Process & threads - Karmic vs past kernels
Tim Gardner
tim.gardner at canonical.com
Fri Mar 12 14:34:36 UTC 2010
On 03/12/2010 07:17 AM, Peter Matulis wrote:
> Chase Douglas wrote:
>> On Wed, Mar 10, 2010 at 3:45 PM, Peter Matulis
>> <peter.matulis at canonical.com> wrote:
>>> Can anyone tell me whether the Karmic kernel has implemented a different
>>> way of what it considers a process (as opposed to threads)?
>>>
>>> I have a situation where CPU load is zero on Karmic but considerably
>>> higher in Jaunty and earlier.
>>>
>>> The scenario is a single java process with many threads.

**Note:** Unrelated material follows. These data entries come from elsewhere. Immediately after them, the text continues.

(** Three vectors of dimension 2 written out of order, slot 1 twice and once
    with a wrong length: the read of slot 1 gives its last full write. *)
Lemma file_read_returns_last_write_witness :
  let s := FileProgram.run 0 0 (∅, FileBackend.make "vectors.bin" 2)
             ([FileProgram.Write 2 [5; 6]; FileProgram.Write 1 [9; 9]]
              ++ FileProgram.Write 1 [3; 4]
              :: [FileProgram.Write 0 [1; 2]; FileProgram.Read 2;
                  FileProgram.Write 2 [7; 8; 9]]) in
  fst (FileBackend.read_node (fsys := SlotFS.SlotFS_FileSystem 0) 0 (fst s) (snd s) 1 [])
  = (true, [3; 4]).
Proof.
  apply (file_read_returns_last_write 0 0 ∅ "vectors.bin" 2
           [FileProgram.Write 2 [5; 6]; FileProgram.Write 1 [9; 9]]
           [FileProgram.Write 0 [1; 2]; FileProgram.Read 2; FileProgram.Write 2 [7; 8; 9]]
           1 [3; 4] []).
  - lia.
  - repeat constructor; simpl; lia.
  - reflexivity.
  - intros d [H|[H|[H|[]]]]; discriminate.
Defined.

(** ** Loading a truncated file *)

Section TruncatedStreamFacts.
Import BinaryStream.

Ltac reader_unfold := unfold mbind, mret, HNSW.reader_bind, HNSW.reader_ret.

Lemma cuts_ret {A} (a : A) : cuts (ret a) [].
Proof. intros p q Hpq Hq. destruct p, q; try discriminate. contradiction. Qed.

Lemma cuts_bind {A B} (r : reader A) (k : A -> reader B) (e e' : list Z) (a : A) :
  reads r e a -> cuts r e -> cuts (k a) e' -> cuts (bind r k) (e ++ e').
Proof.
  intros Hr Hc Hk p q Hpq Hq. unfold bind.
  apply app_eq_app in Hpq as [l [[-> ->]|[-> ->]]].
  - destruct l as [|x l].
    + rewrite app_nil_r in *. rewrite <- (app_nil_r p), Hr.
      apply (Hk [] e'); [reflexivity|exact Hq].
    + rewrite (Hc p (x :: l)); [reflexivity|reflexivity|discriminate].
  - rewrite Hr. apply (Hk l q); [reflexivity|exact Hq].
Qed.

Lemma cuts_read_bytes (bytes : list Z) : cuts (read_bytes (length bytes)) bytes.
Proof.
  intros p q -> Hq. unfold read_bytes. rewrite length_app.
  destruct (Nat.ltb_spec (length p) (length p + length q)) as [_|Hge]; [reflexivity|].
  destruct q; [contradiction|simpl in Hge; lia].
Qed.

Lemma cuts_fixed {A} (n : nat) (f : Z -> A) (x : Z) :
  cuts (bind (read_bytes n) (fun bytes => ret (f (le_value bytes)))) (le_bytes n x).
Proof.
  rewrite <- (app_nil_r (le_bytes n x)).
  apply cuts_bind with (a := le_bytes n x).
  - rewrite <- (le_bytes_length n x) at 1. apply reads_read_bytes.
  - rewrite <- (le_bytes_length n x) at 1. apply cuts_read_bytes.
  - apply cuts_ret.
Qed.

Lemma cuts_many {A} (r : reader A) (enc : A -> list Z) (l : list A) :
  Forall (fun a => reads r (enc a) a /\ cuts r (enc a)) l ->
  cuts (read_many (length l) r) (concat (map enc l)).
Proof.
  induction 1 as [|a l [Ha Hc] Hl IH]; simpl.
  - apply cuts_ret.
  - apply cuts_bind with (a := a); [exact Ha|exact Hc|].
    rewrite <- (app_nil_r (concat (map enc l))).
    apply cuts_bind with (a := l); [|exact IH|apply cuts_ret].
    apply reads_many. eapply Forall_impl; [exact Hl|]. intros x [Hx _]. exact Hx.
Qed.

Lemma cuts_u64 (x : Z) : cuts HNSW.read_u64 (HNSW.write_u64 x).
Proof. unfold HNSW.read_u64, HNSW.write_u64. reader_unfold. apply (cuts_fixed 8 (fun v => v)). Qed.

Lemma cuts_i32 (x : Z) : cuts HNSW.read_i32 (HNSW.write_i32 x).
Proof. unfold HNSW.read_i32, HNSW.write_i32. reader_unfold. apply (cuts_fixed 4 HNSW.to_int32). Qed.

Lemma cuts_f32 (w : Z) : cuts HNSW.read_f32 (HNSW.write_f32 w).
Proof. unfold HNSW.read_f32, HNSW.write_f32. reader_unfold. apply (cuts_fixed 4 (fun v => v)). Qed.

Lemma cuts_layer (layer_nbrs : list Z) :
  Z.of_nat (length layer_nbrs) < two64 -> Forall in_u64 layer_nbrs ->
  cuts HNSW.read_layer (HNSW.layer_bytes layer_nbrs).
Proof.
  intros Hlen Hids. unfold HNSW.read_layer, HNSW.layer_bytes. reader_unfold.
  apply cuts_bind with (a := Z.of_nat (length layer_nbrs)).
  - apply reads_u64. unfold in_u64. lia.
  - apply cuts_u64.
  - rewrite Nat2Z.id. apply cuts_many.
    eapply Forall_impl; [exact Hids|]. intros x Hx. split; [apply reads_u64, Hx|apply cuts_u64].
Qed.

Lemma cuts_node (n : HNSW.Node) : HNSW.node_fits n -> cuts HNSW.read_node (HNSW.node_bytes n).
Proof.
  intros (Hid & Hlen & Hlayers). unfold HNSW.read_node, HNSW.node_bytes. reader_unfold.
  apply cuts_bind with (a := HNSW.node_id n); [apply reads_u64, Hid|apply cuts_u64|].
  apply cuts_bind with (a := Z.of_nat (length (HNSW.neighbors n)));
    [apply reads_u64; unfold in_u64; lia|apply cuts_u64|].
  rewrite Nat2Z.id. rewrite <- (app_nil_r (concat _)).
  apply cuts_bind with (a := HNSW.neighbors n).
  - apply reads_many. eapply Forall_impl; [exact Hlayers|].
    intros l [Hl Hi]. apply reads_layer; assumption.
  - apply cuts_many. eapply Forall_impl; [exact Hlayers|].
    intros l [Hl Hi]. split; [apply reads_layer|apply cuts_layer]; assumption.
  - apply cuts_ret.
Qed.

Lemma cuts_vector (dim : Z) (v : list Z) :
  HNSW.vector_fits dim v ->
  cuts (read_many (Z.to_nat dim) HNSW.read_f32) (concat (map HNSW.write_f32 v)).
Proof.
  intros [<- Hw]. rewrite Nat2Z.id. apply cuts_many.
  eapply Forall_impl; [exact Hw|]. intros w Hr. split; [apply reads_f32, Hr|apply cuts_f32].
Qed.

(** [load] fails on every stream that ends inside the bytes of a saved
    index. *)
Lemma load_bytes_cuts (idx fresh : HNSW.t) :
  HNSW.fits idx -> cuts (HNSW.load_bytes fresh) (HNSW.save_bytes idx).
Proof.
  intros [Hdim HM Hefc Hmetric Hentry Hmax Hnv Hvec Hnn Hnodes].
  unfold HNSW.load_bytes, HNSW.save_bytes. reader_unfold.
  assert (Hmf : HNSW.max_floats = 2 ^ 61 - 1) by reflexivity.
  apply cuts_bind with (a := HNSW.dim_ idx);
    [apply reads_u64; unfold in_u64, two64; lia|apply cuts_u64|].
  apply cuts_bind with (a := HNSW.M_ idx); [apply reads_u64, HM|apply cuts_u64|].
  apply cuts_bind with (a := HNSW.ef_construction_ idx); [apply reads_u64, Hefc|apply cuts_u64|].
  apply cuts_bind with (a := HNSW.metric_ idx); [apply reads_i32, Hmetric|apply cuts_i32|].
  apply cuts_bind with (a := HNSW.entry_point_ idx); [apply reads_u64, Hentry|apply cuts_u64|].
  apply cuts_bind with (a := HNSW.max_layer_ idx); [apply reads_u64, Hmax|apply cuts_u64|].
  apply cuts_bind with (a := Z.of_nat (length (HNSW.vectors_ idx)));
    [apply reads_u64; unfold in_u64; lia|apply cuts_u64|].
  apply cuts_bind with (a := HNSW.vectors_ idx).
  { destruct (Z.ltb_spec HNSW.max_floats (HNSW.dim_ idx)) as [Hbig|_]; [lia|].
    rewrite Nat2Z.id. apply reads_many.
    eapply Forall_impl; [exact Hvec|]. intros v Hv. apply reads_vector, Hv. }
  { destruct (Z.ltb_spec HNSW.max_floats (HNSW.dim_ idx)) as [Hbig|_]; [lia|].
    rewrite Nat2Z.id. apply cuts_many.
    eapply Forall_impl; [exact Hvec|]. intros v Hv.
    split; [apply reads_vector, Hv|apply cuts_vector, Hv]. }
  apply cuts_bind with (a := Z.of_nat (length (HNSW.nodes_ idx)));
    [apply reads_u64; unfold in_u64; lia|apply cuts_u64|].
  rewrite Nat2Z.id. rewrite <- (app_nil_r (concat _)).
  apply cuts_bind with (a := HNSW.nodes_ idx).
  - apply reads_many. eapply Forall_impl; [exact Hnodes|]. intros n Hn. apply reads_node, Hn.
  - apply cuts_many. eapply Forall_impl; [exact Hnodes|]. intros n Hn.
    split; [apply reads_node, Hn|apply cuts_node, Hn].
  - apply cuts_ret.
Qed.

End TruncatedStreamFacts.

Section TruncatedFile.
Context {FS : Type} {files : HNSW.BinaryFiles FS}.

(** A truncated index file is rejected.  When the file holds only a proper
    prefix of the bytes [save] writes for an index (every stored number in
    the range of its field), [load] does not return [true], wherever the
    file was cut: in the header, in a vector, in a node, or before its
    first byte. *)
Theorem load_rejects_truncated_file
  (idx fresh : HNSW.t) (fs : FS) (path : string) (kept lost : list Z) :
  HNSW.fits idx ->
  HNSW.save_bytes idx = kept ++ lost -> lost <> [] ->
  HNSW.read_file fs path = Some kept ->
  HNSW.load fs path fresh = None.
Proof.
  intros Hfits Hsplit Hlost Hread. unfold HNSW.load. rewrite Hread.
  rewrite (load_bytes_cuts idx fresh Hfits kept lost Hsplit Hlost). reflexivity.
Qed.

End TruncatedFile.

(** Discharging [fits] and the like on a concrete index. *)
Ltac fits_leaf :=
  lazymatch goal with
  | |- Forall _ _ => constructor
  | |- _ /\ _ => split
  | |- HNSW.vector_fits _ _ => split
  | |- HNSW.node_fits _ => split
  | |- in_u64 _ => split
  | |- _ = _ => vm_compute; reflexivity
  | |- _ < _ => vm_compute; reflexivity
  | |- _ <= _ => vm_compute; intro; discriminate
  end.

(** The index file of scenario C without its last byte. *)
Lemma load_rejects_truncated_file_witness :
  HNSW.load (files := MapFiles.MapFiles_BinaryFiles)
    (<[ScenarioC.path := removelast (HNSW.save_bytes ScenarioC.built)]> ScenarioC.saved)
    ScenarioC.path ScenarioC.fresh = None.
Proof.
  apply (load_rejects_truncated_file (files := MapFiles.MapFiles_BinaryFiles)
           ScenarioC.built ScenarioC.fresh
           (<[ScenarioC.path := removelast (HNSW.save_bytes ScenarioC.built)]> ScenarioC.saved)
           ScenarioC.path
           (removelast (HNSW.save_bytes ScenarioC.built))
           [List.last (HNSW.save_bytes ScenarioC.built) 0]).
  - constructor; repeat fits_leaf.
  - vm_compute. reflexivity.
  - discriminate.
  - apply lookup_insert_eq.
Defined.

(** ** ANN-in-SSD: the portal graph *)

Section SelectionFacts.
Context {A : Type}.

The system has
>>> 4 cores and only one java process should logically produce a negligible
>>> CPU load but why was this not the case with earlier kernels? Has
>>> something changed in Karmic that would explain what I'm seeing?
>>
>> I doubt that to be the case. Have you been able to get more data for
>> your bug [1]?
>>
>> Thanks,
>> Chase
>>
>> [1] https://bugs.launchpad.net/ubuntu/+source/linux/+bug/513848
>
> Yes, but I couldn't get as much CPU usage out of the Karmic test. My
> 'top' results show the following:
>
> Cpu1 : 0.3%us, 0.6%sy
> Cpu2 : 2.4%us, 0.6%sy
> Cpu3 : 9.1%us, 1.8%sy
> Cpu4 : 16.0%us, 7.4%sy
>
> With a load of 0.00 across the board.
>
> Now since CPU1 has such a low usage it makes sense that load is
> negligible since that CPU is always available. It seems that the
> question is now:
>
> Why the CPU usage is so much different between Karmic and Jaunty in this
> (single process/multiple thread) scenario.
>
There was a pretty major change in the process and I/O schedulers
between Jaunty and Karmic. Lucid is different yet again.